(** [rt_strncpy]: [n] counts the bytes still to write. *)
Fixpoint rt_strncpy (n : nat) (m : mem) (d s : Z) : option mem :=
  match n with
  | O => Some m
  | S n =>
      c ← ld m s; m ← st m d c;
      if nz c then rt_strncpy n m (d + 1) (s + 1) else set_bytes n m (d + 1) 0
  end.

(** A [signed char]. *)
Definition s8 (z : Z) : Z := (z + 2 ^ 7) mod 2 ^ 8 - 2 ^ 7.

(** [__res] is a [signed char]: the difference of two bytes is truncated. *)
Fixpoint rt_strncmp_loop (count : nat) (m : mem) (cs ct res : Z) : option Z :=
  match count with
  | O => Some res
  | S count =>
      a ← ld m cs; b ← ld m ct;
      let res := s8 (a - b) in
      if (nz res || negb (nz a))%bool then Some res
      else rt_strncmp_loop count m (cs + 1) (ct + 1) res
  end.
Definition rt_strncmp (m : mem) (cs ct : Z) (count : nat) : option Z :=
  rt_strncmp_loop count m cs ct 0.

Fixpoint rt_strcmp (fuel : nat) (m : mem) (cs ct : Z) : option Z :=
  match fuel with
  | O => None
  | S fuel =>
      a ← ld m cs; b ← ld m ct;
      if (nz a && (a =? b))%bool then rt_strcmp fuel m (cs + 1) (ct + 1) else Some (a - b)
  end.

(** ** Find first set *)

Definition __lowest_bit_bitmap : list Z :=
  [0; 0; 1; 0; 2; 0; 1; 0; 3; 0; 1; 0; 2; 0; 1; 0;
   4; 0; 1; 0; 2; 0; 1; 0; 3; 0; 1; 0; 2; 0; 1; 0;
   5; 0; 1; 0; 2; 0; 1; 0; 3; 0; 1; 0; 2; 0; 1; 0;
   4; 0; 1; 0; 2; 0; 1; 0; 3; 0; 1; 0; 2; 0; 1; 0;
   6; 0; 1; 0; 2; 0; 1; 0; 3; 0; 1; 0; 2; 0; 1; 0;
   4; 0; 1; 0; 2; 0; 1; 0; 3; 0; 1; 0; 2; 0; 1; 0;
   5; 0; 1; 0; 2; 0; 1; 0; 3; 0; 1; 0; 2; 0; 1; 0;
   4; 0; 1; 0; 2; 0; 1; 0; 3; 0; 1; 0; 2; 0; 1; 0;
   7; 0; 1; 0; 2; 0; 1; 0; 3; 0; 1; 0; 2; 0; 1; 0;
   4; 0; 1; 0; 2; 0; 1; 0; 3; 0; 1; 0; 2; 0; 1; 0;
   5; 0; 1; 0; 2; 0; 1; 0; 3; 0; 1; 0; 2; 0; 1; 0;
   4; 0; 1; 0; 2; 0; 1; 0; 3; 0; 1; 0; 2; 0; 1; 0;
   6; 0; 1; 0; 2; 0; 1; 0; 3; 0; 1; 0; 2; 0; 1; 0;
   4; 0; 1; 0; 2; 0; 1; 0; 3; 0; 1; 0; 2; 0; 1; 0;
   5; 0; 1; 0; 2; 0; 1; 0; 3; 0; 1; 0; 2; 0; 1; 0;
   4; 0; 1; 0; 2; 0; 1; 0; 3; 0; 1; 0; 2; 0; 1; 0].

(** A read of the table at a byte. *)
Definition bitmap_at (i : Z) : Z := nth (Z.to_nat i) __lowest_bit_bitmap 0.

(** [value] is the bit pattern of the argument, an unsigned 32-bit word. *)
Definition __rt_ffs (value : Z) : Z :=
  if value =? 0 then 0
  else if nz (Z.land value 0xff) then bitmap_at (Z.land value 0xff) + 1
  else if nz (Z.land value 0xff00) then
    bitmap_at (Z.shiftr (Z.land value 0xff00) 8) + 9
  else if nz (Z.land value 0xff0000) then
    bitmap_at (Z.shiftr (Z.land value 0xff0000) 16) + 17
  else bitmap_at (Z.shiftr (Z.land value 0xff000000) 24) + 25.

· · · ·

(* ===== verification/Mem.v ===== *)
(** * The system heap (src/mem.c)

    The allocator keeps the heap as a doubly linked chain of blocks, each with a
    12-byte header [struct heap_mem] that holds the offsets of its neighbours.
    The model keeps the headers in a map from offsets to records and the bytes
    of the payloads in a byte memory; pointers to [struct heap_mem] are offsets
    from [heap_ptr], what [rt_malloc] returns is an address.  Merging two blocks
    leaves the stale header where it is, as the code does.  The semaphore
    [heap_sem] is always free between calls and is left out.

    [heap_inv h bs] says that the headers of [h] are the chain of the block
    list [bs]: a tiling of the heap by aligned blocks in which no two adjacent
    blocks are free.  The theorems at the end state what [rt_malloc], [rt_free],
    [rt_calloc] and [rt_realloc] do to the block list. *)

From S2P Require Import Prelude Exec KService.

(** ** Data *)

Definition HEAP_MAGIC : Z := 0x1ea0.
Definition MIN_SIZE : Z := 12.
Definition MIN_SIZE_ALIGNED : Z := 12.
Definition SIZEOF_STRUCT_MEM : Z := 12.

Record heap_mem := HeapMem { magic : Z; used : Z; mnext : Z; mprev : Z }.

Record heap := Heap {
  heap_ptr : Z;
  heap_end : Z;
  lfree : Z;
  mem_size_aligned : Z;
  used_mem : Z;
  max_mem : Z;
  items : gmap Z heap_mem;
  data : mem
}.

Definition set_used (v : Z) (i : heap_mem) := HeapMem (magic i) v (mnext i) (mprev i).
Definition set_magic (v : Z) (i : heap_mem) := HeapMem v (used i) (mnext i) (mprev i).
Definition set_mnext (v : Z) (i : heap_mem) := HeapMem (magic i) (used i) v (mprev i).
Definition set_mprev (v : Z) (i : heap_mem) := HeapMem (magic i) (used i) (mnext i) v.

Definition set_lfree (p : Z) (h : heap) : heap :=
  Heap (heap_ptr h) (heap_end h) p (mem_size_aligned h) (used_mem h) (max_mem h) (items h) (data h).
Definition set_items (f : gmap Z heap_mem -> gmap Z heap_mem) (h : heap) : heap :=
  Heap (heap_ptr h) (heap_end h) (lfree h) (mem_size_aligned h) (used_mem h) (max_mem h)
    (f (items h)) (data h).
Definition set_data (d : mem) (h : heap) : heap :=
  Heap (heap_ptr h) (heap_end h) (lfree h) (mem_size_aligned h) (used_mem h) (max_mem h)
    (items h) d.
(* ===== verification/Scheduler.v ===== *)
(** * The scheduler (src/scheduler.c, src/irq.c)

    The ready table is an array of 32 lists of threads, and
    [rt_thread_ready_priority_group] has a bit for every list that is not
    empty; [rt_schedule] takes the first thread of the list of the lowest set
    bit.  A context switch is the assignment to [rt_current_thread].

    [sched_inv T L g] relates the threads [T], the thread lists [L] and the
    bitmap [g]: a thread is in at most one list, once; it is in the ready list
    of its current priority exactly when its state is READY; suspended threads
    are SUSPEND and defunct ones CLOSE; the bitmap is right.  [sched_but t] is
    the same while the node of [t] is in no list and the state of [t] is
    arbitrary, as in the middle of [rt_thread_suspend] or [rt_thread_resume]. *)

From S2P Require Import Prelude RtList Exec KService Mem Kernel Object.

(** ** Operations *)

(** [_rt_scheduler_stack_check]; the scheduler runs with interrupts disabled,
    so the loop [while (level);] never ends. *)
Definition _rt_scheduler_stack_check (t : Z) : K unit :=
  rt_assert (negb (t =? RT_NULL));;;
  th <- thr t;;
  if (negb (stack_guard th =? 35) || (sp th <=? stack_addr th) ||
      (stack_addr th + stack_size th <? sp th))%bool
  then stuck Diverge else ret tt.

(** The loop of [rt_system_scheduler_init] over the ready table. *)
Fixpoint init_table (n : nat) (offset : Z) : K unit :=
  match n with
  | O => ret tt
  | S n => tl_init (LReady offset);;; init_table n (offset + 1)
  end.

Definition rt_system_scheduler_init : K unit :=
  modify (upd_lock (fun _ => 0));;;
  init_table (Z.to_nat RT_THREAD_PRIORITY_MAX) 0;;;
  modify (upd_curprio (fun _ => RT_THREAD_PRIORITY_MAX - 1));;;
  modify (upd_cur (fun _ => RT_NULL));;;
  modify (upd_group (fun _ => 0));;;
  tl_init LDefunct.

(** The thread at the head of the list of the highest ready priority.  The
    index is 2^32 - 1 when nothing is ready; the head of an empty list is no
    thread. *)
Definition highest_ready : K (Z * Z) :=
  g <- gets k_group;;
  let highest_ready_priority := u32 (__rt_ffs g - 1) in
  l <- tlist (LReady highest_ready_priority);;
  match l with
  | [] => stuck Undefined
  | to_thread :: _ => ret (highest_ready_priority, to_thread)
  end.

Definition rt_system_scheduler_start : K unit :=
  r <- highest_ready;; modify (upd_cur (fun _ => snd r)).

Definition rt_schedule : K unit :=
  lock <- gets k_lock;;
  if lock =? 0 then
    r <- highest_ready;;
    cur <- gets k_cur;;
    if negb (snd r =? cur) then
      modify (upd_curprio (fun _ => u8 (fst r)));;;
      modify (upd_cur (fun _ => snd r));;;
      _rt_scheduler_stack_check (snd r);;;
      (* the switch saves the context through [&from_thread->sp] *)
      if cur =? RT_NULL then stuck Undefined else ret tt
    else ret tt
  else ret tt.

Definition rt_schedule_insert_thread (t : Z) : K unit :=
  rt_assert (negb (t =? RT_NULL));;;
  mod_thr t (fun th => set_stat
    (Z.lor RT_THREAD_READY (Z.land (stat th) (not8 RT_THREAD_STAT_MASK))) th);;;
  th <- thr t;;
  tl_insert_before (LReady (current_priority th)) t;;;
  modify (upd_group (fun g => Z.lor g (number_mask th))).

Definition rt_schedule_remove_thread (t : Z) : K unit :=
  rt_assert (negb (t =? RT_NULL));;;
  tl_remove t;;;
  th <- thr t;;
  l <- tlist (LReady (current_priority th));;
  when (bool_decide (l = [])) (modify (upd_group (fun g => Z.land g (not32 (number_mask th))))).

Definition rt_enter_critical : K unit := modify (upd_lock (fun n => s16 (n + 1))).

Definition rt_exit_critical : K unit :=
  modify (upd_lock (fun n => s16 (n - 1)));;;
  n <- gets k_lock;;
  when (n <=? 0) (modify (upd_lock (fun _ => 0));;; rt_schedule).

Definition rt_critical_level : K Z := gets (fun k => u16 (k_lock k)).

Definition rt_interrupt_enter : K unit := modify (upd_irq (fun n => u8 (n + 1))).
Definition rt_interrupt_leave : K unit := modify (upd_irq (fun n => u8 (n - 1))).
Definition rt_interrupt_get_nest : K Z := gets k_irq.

· · · ·

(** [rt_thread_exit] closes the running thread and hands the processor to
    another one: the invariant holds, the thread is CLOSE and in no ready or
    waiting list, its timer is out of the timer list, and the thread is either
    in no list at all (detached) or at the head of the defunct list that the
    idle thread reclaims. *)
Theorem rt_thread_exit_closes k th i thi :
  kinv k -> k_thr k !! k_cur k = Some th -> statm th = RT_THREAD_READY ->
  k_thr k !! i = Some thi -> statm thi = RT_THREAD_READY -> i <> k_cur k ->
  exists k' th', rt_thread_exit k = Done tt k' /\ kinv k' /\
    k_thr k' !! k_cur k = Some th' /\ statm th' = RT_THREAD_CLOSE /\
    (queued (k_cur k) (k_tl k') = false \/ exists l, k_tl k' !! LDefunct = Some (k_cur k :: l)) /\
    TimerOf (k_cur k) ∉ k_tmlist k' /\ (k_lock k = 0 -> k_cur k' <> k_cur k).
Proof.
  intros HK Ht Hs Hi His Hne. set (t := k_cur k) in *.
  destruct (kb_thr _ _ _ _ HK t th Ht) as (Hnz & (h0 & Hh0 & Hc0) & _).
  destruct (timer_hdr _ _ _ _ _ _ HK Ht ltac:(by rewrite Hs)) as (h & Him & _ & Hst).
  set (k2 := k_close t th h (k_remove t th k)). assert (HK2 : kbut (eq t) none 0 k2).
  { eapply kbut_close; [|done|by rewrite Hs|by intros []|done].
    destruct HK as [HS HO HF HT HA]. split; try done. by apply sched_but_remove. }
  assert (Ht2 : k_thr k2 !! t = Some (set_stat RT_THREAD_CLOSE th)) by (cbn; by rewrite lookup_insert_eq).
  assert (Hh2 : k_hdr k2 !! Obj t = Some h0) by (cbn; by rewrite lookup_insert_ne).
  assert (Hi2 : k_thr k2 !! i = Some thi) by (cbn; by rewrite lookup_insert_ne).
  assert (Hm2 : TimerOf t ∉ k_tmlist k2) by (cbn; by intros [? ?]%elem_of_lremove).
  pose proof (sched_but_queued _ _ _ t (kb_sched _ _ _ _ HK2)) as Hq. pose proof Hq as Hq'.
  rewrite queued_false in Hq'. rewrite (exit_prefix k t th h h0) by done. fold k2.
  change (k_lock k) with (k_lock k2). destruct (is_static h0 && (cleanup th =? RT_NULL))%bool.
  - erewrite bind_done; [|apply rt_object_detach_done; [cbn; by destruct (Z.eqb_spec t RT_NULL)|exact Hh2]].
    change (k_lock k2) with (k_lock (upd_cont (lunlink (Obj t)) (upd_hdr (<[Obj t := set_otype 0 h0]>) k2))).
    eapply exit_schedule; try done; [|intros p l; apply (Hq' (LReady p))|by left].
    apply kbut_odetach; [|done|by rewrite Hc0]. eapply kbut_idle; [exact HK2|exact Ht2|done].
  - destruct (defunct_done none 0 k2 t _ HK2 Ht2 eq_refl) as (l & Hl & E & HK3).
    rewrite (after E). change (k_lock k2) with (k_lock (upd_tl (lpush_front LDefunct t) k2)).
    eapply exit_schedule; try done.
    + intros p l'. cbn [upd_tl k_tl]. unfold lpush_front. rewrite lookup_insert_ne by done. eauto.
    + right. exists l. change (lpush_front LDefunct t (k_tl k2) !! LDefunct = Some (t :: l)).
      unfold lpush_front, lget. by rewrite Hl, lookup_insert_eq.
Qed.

· · · ·

Instructions for the task - Proceeding from the line containing "(** [rt_strncpy]: [n]" through the line containing "Definition __lowest_bit_bitmap : list", transcribe the lines above exactly, both end lines included.

Written solution -
(** [rt_strncpy]: [n] counts the bytes still to write. *)
Fixpoint rt_strncpy (n : nat) (m : mem) (d s : Z) : option mem :=
  match n with
  | O => Some m
  | S n =>
      c ← ld m s; m ← st m d c;
      if nz c then rt_strncpy n m (d + 1) (s + 1) else set_bytes n m (d + 1) 0
  end.

(** A [signed char]. *)
Definition s8 (z : Z) : Z := (z + 2 ^ 7) mod 2 ^ 8 - 2 ^ 7.

(** [__res] is a [signed char]: the difference of two bytes is truncated. *)
Fixpoint rt_strncmp_loop (count : nat) (m : mem) (cs ct res : Z) : option Z :=
  match count with
  | O => Some res
  | S count =>
      a ← ld m cs; b ← ld m ct;
      let res := s8 (a - b) in
      if (nz res || negb (nz a))%bool then Some res
      else rt_strncmp_loop count m (cs + 1) (ct + 1) res
  end.
Definition rt_strncmp (m : mem) (cs ct : Z) (count : nat) : option Z :=
  rt_strncmp_loop count m cs ct 0.

Fixpoint rt_strcmp (fuel : nat) (m : mem) (cs ct : Z) : option Z :=
  match fuel with
  | O => None
  | S fuel =>
      a ← ld m cs; b ← ld m ct;
      if (nz a && (a =? b))%bool then rt_strcmp fuel m (cs + 1) (ct + 1) else Some (a - b)
  end.

(** ** Find first set *)

Definition __lowest_bit_bitmap : list Z :=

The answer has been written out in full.